Theory, synthesis and reactivity of quintuple bonded complexes

Abstract

This perspective reviews recent advances in the newly discovered metal-to-metal quintuple bonded complexes. The idea of the structures of the metal–metal quintuple bonded complexes was initiated by theoreticians in 1979 and 2001 based on two types of model compounds, the D_3h M₂L₆ and trans-bent M₂H₂, respectively. This theoretical hypothesis was put into practice in 2005 with the preparation of the first isolable quintuple bonded chromium terphenyl dimer Cr₂Ar′₂ (Ar′ = 2,6-(2,6-i-Pr₂C₆H₃)₂C₆H₃). After this landmark discovery, many N-based donor-stabilized dinuclear group 6 quintuple bonded complexes with very short metal–metal separations have been identified by X-ray crystallography, and their quintuple bonding was corroborated by magnetic measurements and theoretical calculations.
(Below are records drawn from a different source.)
(** * edge-core-js: the PIN v2 credential manager and the login-server gate

    A shallow embedding of [src/core/login/pin2.js] and of the server
    validation of [src/core/root.js], followed by the properties the
    specification states about them.

    Conventions of the embedding:
    - a [Uint8Array] is a [list byte], a JS string a [string];
    - a field that may be [undefined] is an [option];
    - an [async] function returns its settled promise: [Ok v] when the
      promise fulfils with [v], [Throw e] when it rejects with [e] (a
      [throw] inside an [async] body is such a rejection);
    - everything the code reaches through [io] or the network (entropy,
      the login server, the disk) lives in one ambient [World] that the
      effectful functions thread explicitly;
    - modules the two files import but that are not part of the verified
      sources are interfaces ([Class]es) whose members keep the imported
      names. *)

From stdpp Require Import base option list strings gmap.
From Stdlib Require Import Strings.Byte Ascii String.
Unlike the quadruple bonded bimetallic units uniformly supported in a tetragonal environment, the configuration of the characterized quintuple bonded dinuclear complexes varies with the ligands and metals. Three types of quintuple bonded complexes have been identified to date. In addition to their geometry variation and interesting bonding schemes, these low-valent and low-coordinate quintuple bonded complexes are highly reducing and have been shown to be reactive towards small inorganic molecules and unsaturated organics.